University of Kansas athletic strength and conditioning personnel will now report directly to medical professionals in a move the school says is the first of its kind in the country.
The change announced Wednesday was made, in part, because of what the school said was "increased attention across college sports in recent years" regarding offseason player injuries and even death.
Offseason deaths due to exertional issues have reached a peak in college football this century. In the last two years, strength coaches were blamed after players died at Maryland and Kent State along with others who were injured at Oregon.
In all, 40 Kansas trainers, doctors and nutritionists – as well as the strength staff that previously reported to KU athletic director Jeff Long -- will now report to medical staff at The University of Kansas Health System and Lawrence Memorial Hospital Health. The new combined entity will be called Kansas Team Health.
That reporting line "minimizes potential conflict of interest between coaches and sports medicine staff," KU said in a press release.
There have been complaints for years that coaches held too much influence over athletic training, medical and strength staff.
"That's an old model," Long said. "We've been behind in college athletics, to be candid. When I got involved in athletics in the 1970s, that model was there. I think this is the next big step taking the medical piece out of it -- out of the athletic department's hands."
The difference for Kansas, the school says, is specifically incorporating strength coaches in the reporting line.
"The Kansas Team Health model of care is exceptional, providing the most transparent reporting line to assure all sports medicine and sports performance practitioners are conforming to an athlete-centered model of health care," said Brian Hainline, NCAA chief medical officer.
Hainline noted the NCAA catastrophic injury policy, which takes effect Aug. 1, establishes reporting lines that are similar to Kansas.
In 2017, the NCAA adopted as a best practice the "unchallengeable autonomous authority" of school medical officials to determine health care management and return-to-play requirements of athletes. A best practice is defined as a recommendation as being widely-held as the most effective procedure.

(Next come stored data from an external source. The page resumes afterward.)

Lemma copy_section_ok n src dst :
  0 ≤ n → f_faults src = [] → n ≤ f_size src → takes dst n → 0 ≤ f_size dst →
  ∃ dst', copy_section n (src, dst) = (Ok tt, (src, dst')) ∧ copied src dst n dst'.
Proof.
  intros Hn Hf Hs Hd H0.
  enough (H : (λ r st, r = Ok tt ∧ ∃ dst', st = (src, dst') ∧ copied src dst n dst')
    (copy_section n (src, dst)).1 (copy_section n (src, dst)).2).
  { destruct (copy_section n (src, dst)) as [r st]. cbn [fst snd] in H. destruct H as (-> & dst' & -> & H). by exists dst'. }
  unfold copy_section. apply (mloop_total
    (λ off st, 0 ≤ off ≤ n ∧ ∃ dst', st = (src, dst') ∧ takes dst' n ∧ copied src dst off dst')
    (λ off, n - off)
    (λ r st, r = Ok tt ∧ ∃ dst', st = (src, dst') ∧ copied src dst n dst')).
  - split; [lia|]. exists dst. split; [done|]. split; [done|]. destruct Hd.
    split; try done; [lia|]. destruct (f_grow dst); lia.
  - rewrite Z2Pos.id by lia. lia.
  - intros off st (Ho & d1 & -> & Ht & Hc) _. destruct (Z.leb_spec n off) as [Hle|Hlt].
    { replace off with n in * by lia. split; [done|]. by exists d1. }
    set (w := Z.min copyChunk (n - off)). assert (Hw : 0 < w ≤ n - off) by (unfold w, copyChunk; lia).
    rewrite (ReadAt_ok src Hf) by lia. cbn [blen region]. rewrite (proj2 (Z.ltb_lt 0 w)) by lia.
    destruct (WriteAt_takes (region (f_data src) off w) off d1 n Ht) as (d2 & -> & Ht2 & Hg2 & Hd2 & Hs2);
      [lia|cbn; lia|cbn; lia|]. cbn [blen region] in *. rewrite Z.eqb_refl. cbn [negb].
    split; [|lia]. split; [lia|]. exists d2. split; [done|]. split; [done|].
    destruct Hc as [Hl Hh Hg Hz Hfl]. split.
    + intros a Ha. rewrite Hd2. destruct (Z.lt_ge_cases a off).
      * rewrite upd_out by lia. apply Hl. lia.
      * rewrite upd_in by (cbn; lia). cbn. f_equal. lia.
    + intros a Ha. rewrite Hd2, upd_out by (cbn; lia). apply Hh. lia.
    + congruence.
    + rewrite Hs2, Hg, Hz. destruct (f_grow dst); lia.
    + apply Ht2.
Qed.

Lemma read_header_ok f :
  f_faults f = [] → HeaderBytes ≤ f_size f → read_header f = (Ok (region (f_data f) 0 HeaderBytes), f).
Proof. intros Hf Hs. unfold read_header. by rewrite (ReadAt_ok f Hf) by (unfold HeaderBytes in *; lia). Qed.

Lemma readHeader_valid f id :
  f_faults f = [] → HeaderBytes ≤ f_size f → header_valid id (f_data f) →
  ∃ h, readHeader f = (Ok h, f) ∧ h_Version h = FormatVersion ∧ h_DiskID h = id.
Proof.
  intros Hf Hs Hv. destruct (ParseHeader_valid id _ Hv) as (h & Hp & H). exists h.
  unfold readHeader, mbind, M_bind. by rewrite read_header_ok, Hp.
Qed.

(** ** Backup and restore *)

(** A path that opens a device of [d] bytes without failures. *)
Definition opens (od : os_device) (f : file) (d : Z) : Prop :=
  od_stat od = Ok true ∧ od_open od = Ok f ∧ od_fstat od = None ∧ od_bytes od = Ok d.

Lemma open_device_opens od f d : opens od f d → GridStart ≤ d → open_device true od = inl f.
Proof.
  intros (H1 & H2 & H3 & H4) Hd. unfold open_device. rewrite H1, H2, H3, H4. cbn.
  by rewrite (proj2 (Z.ltb_ge d GridStart)).
Qed.

Lemma backup_outcome od dev f d id :
  opens od f d → f_faults f = [] → f_size f = d → GridStart ≤ d →
  header_valid id (f_data f) → ParseDiskID (DiskID dev) = Ok id →
  ∃ bak, BackupDeviceIndexToPath true od dev None (Ok new_file) = (None, Some bak) ∧
    f_faults bak = [] ∧ f_size bak = GridStart ∧ ∀ a, 0 ≤ a < GridStart → f_data bak a = f_data f a.
Proof.
  intros Ho Hf Hs Hd Hv Hid. unfold BackupDeviceIndexToPath, BackupDeviceIndexToPathVerbose.
  rewrite (open_device_opens od f d) by done.
  rewrite read_header_ok by (done || (rewrite Hs; llia)).
  destruct (ParseHeader_valid id _ Hv) as (h & -> & -> & ->). rewrite Z.eqb_refl, Hid, Z.eqb_refl. cbn [negb].
  destruct (copy_section_ok GridStart f new_file) as (out & -> & [Hl Hh Hg Hz Hfl]);
    [llia|done|lia|split; [done|by left]|done|].
  exists out. by split_and!.
Qed.

Lemma restore_outcome opts bak od f d id line :
  TrimSpace (ro_file opts) ≠ EmptyString → ro_yes opts = true →
  f_faults bak = [] → GridStart ≤ f_size bak → header_valid id (f_data bak) →
  opens od f d → f_faults f = [] → f_size f = d → f_grow f = false → GridStart ≤ d →
  header_valid id (f_data f) →
  ∃ f', RunIndexRestore opts (Ok bak) true od line = (restoreExitOK, Some f') ∧ copied bak f GridStart f'.
Proof.
  intros Hp Hy Hbf Hbs Hbv Ho Hf Hs Hg Hd Hv. unfold RunIndexRestore.
  rewrite bool_decide_eq_false_2 by done. rewrite (proj2 (Z.ltb_ge _ _)) by done.
  destruct (readHeader_valid bak id) as (h & -> & -> & Hi); [done|llia|done|].
  rewrite Z.eqb_refl, (open_device_opens od f d) by done.
  destruct (readHeader_valid f id) as (h2 & -> & -> & Hi2); [done|llia|done|].
  rewrite Z.eqb_refl, Hi, Hi2, Z.eqb_refl, Hy. cbn [negb andb].
  destruct (copy_section_ok GridStart bak f) as (out & -> & Hc);
    [llia|done|done|split; [done|right; lia]|llia|].
  by exists out.
Qed.

(** A backup can be restored.  Backing up a disk writes a file with its header and index; restoring
    that file on the same disk, at any later time when the extents of the objects of the backup still
    hold their bytes, gives a device that opens with exactly the objects the disk had when the backup
    was made, each with its bytes: what was stored since is gone, and nothing else has changed. *)
Theorem backup_restore_roundtrip s od dev f2 od2 opts line direct :
  Inv s → indexErr s = None → f_faults (ds_file s) = [] →
  opens od (ds_file s) (diskBytes s) → ParseDiskID (DiskID dev) = Ok (diskID s) →
  opens od2 f2 (diskBytes s) → f_faults f2 = [] → f_size f2 = diskBytes s → f_grow f2 = false →
  header_valid (diskID s) (f_data f2) →
  (∀ iv a, iv ∈ intervals s → ext_addr iv a → f_data f2 a = f_data (ds_file s) a) →
  TrimSpace (ro_file opts) ≠ EmptyString → ro_yes opts = true →
  ∃ bak f3 s', BackupDeviceIndexToPath true od dev None (Ok new_file) = (None, Some bak) ∧
    RunIndexRestore opts (Ok bak) true od2 line = (restoreExitOK, Some f3) ∧
    OpenDevice (clean f3) (diskBytes s) direct (diskID s) = (Ok s', clean f3) ∧
    Inv s' ∧ confirmed s' = confirmed s ∧ indexEnd s' = indexEnd s ∧ ∀ k, contents s' k = contents s k.
Proof.
  intros Hs He Hf Ho Hid Ho2 Hf2 Hs2 Hg2 Hv2 Hext Hfile Hyes.
  pose proof (i_disk _ Hs) as Hd. assert (HG : GridStart ≤ diskBytes s) by (unfold disk_fits in Hd; lia).
  destruct (backup_outcome od dev _ _ _ Ho Hf (i_size _ Hs) HG (i_header _ Hs) Hid) as (bak & Hb & Hbf & Hbs & Hbd).
  assert (Hbv : header_valid (diskID s) (f_data bak)).
  { eapply header_valid_ext; [|exact (i_header _ Hs)]. intros a Ha. apply Hbd. llia. }
  destruct (restore_outcome opts bak od2 f2 (diskBytes s) (diskID s) line) as (f3 & Hr & [Hl Hh Hg Hz Hfl]);
    [done..|lia|done|done|done|done|done|done|done|].
  assert (Hag : agrees (intervals s) (ds_file s) f3).
  { rewrite Hg2 in Hz. split; [by rewrite Hz, Hs2, (i_size _ Hs)|]. split; [by rewrite Hg, Hg2, (i_grow _ Hs)|].
    intros a [Ha|(iv & Hiv & Ha)]; [by rewrite Hl, Hbd|].
    pose proof (i_grid _ Hs) as Hgr. apply Forall_app in Hgr as [Hgr _]. rewrite Forall_forall in Hgr.
    pose proof (in_grid_addr _ _ _ (disk_fits_ok _ Hd) (Hgr iv Hiv) Ha). rewrite Hh by lia.
    by eapply Hext. }
  destruct (i_mirror _ Hs He) as (es & st & Hm).
  pose proof (i_disjoint _ Hs) as Hdis. apply disjoint_all_app in Hdis as (Hdis & _ & _).
  destruct (open_mirrors (diskBytes s) f3 (confirmed s) (packed s) (intervals s) (indexEnd s) es st direct
    (diskID s)) as [Hop Hi]; [done|rewrite Hz, Hg2; done|congruence| |done|by eapply mirrors_frame; [apply disk_fits_ok|..]|].
  { eapply header_valid_ext; [|exact Hbv]. intros a Ha. apply Hl. llia. }
  eexists bak, f3, _. split; [exact Hb|]. split; [exact Hr|]. split; [exact Hop|].
  split; [exact Hi|]. split; [done|]. split; [done|].
  intros k. apply contents_frame; try done.
  intros iv a Hiv Ha. cbn. apply Hag. right. by exists iv.
Qed.

(** The demonstration disk, and the same disk after an entry was added to its index. *)
Definition demo_os (f : file) : os_device := mkOsDevice (Ok true) (Ok f) None (Ok demo_size).
Definition demo_later : file :=
  f_write IndexStart (buf_of (entry_bytes (mkEntry 5 10 0))) (ds_file demo_state).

College athletics was rocked in May 2018 when Maryland offensive lineman Jordan McNair collapsed during a strenuous offseason workout. He died 15 days later due to complications reported to be from exertional heat stroke. The resulting investigation and scandal eventually cost the Maryland strength coach and coach DJ Durkin their jobs.

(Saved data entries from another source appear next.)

(** What a registered entry maps to. *)
Lemma add_packed_reg hd t sz es maps k :
  (∃ e, e ∈ es ∧ e_fid e = k) →
  ∃ e, e ∈ es ∧ e_fid e = k ∧
    (add_packed hd t sz maps es).1 !! k =
      Some (mkRef (h_containerFID hd) (h_containerSize hd) (e_size e) (e_offset e) true) ∧
    (add_packed hd t sz maps es).2 !! k =
      Some (mkPackedRecord (h_containerFID hd) (h_containerSize hd) (e_offset e) (e_size e) t sz).
Proof.
  unfold add_packed. revert maps. induction es as [|e es IH] using rev_ind; intros maps (e' & Hin & He').
  { by apply not_elem_of_nil in Hin. }
  rewrite foldl_snoc. destruct (foldl _ maps es) as [refs pk] eqn:Ef. cbn [fst snd].
  destruct (decide (e_fid e = k)) as [Hk|Hk].
  - exists e. rewrite Hk, !lookup_insert_eq. split; [apply elem_of_app; right; by left|done].
  - destruct (IH maps) as (e2 & Hin2 & He2 & H1 & H2).
    { exists e'. apply elem_of_app in Hin as [Hin| ->%list_elem_of_singleton]; [done|congruence]. }
    rewrite Ef in H1, H2. cbn [fst snd] in *. exists e2. rewrite !lookup_insert_ne by done.
    split; [apply elem_of_app; by left|done].
Qed.

(** An object inside a container is a slice of it. *)
Lemma ref_bytes_slice d g cf cs sz off :
  0 ≤ off → 0 ≤ sz → off + sz ≤ cs →
  ref_bytes d g (mkRef cf cs sz off true) =
    take (Z.to_nat sz) (drop (Z.to_nat off) (ref_bytes d g (plain_ref cf cs))).
Proof.
  intros Ho Hs Hle. unfold ref_bytes. cbn [r_fid storedSize r_offset r_size plain_ref].
  destruct (AddrForFID d cf cs) as [[[addr i] k]|]; [|by rewrite drop_nil, take_nil].
  rewrite Z.add_0_r, <- bytes_at_drop by lia. rewrite Z2Nat.id by lia. apply bytes_at_take. lia.
Qed.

"The athletic trainers didn't cause Jordan's death," said Scott Anderson, Oklahoma's head trainer and leading student-athlete welfare advocate. "They failed to cure the exertional heat stroke the coaches caused. Until collegiate athletics has the courage to address the irrational, irrelevant 'performance enhancement-'causing morbidity and mortality, the [deaths] will continue."
In January 2017, the now-former strength coach was suspended for one month without pay after three players were hospitalized with rhabdomyolysis. The condition causes body tissues to break down due to overexertion.
A CBS Sports investigation found that Ducks' strength coach Irele Oderinde -- while certified by NCAA standards -- was certified only as a track and field strength coach., according to several strength and medical professionals.
Coach Willie Taggart took Oderinde to his current job at Florida State.
Later in 2017,after he falsified his certification. Under his watch, a Kent State player collapsed and died during an offseason workout.
"It's just concern," Long said of the McNair situation. "When I walked into this department, I declared my No. 1 priority is the health, safety and well-being of our student-athletes."
The Kansas initiative started with chancellor Douglas Girod, a surgeon who joined the University of Kansas Medical Center faculty in 1994.
"The norm in college athletics has been for sports medicine practitioners to report to athletics department administrators," Girod said. "We knew we had a special opportunity to be innovative and get ahead of the curve. As a result, I believe we can tell all current and future student-athletes that they're getting the best care and training in the country at the University of Kansas."
Long admitted the move lessens the school's liability. It is not uncommon when players suffer a catastrophic injury that schools, coaches and athletic departments are sued by families citing wrongful injury or death.
Earlier this month, the NCAA Board of Governors endorsed a series of recommendations to prevent catastrophic injury and death.
"Now, there's not administrative people from KU athletics or sports programs involved in those [medical accountability] decisions. They're clearly medical decisions," Long said.
Concern over the traditional injury reporting line increased in 2014 when Michigan quarterback Shane Morris was allowed to stay in a game despite clearly being impaired by a head injury. Morris was seen struggling to get to his feet and wobbled back to the huddle after a hit.
Wednesday's announcement does not keep a new Kansas coach from being able to hire his/her own strength coach and/or fire the previous strength coach, Long said.
Strength coach Andrea Hudy, Kansas' assistant athletics director for sports performance, is considered one of the best in the business. She oversees strength and conditioning for all sports at KU.
Hudy was named strength coach of the year in 2013 by the National Strength and Conditioning Association. She earned her MBA at Kansas over the weekend.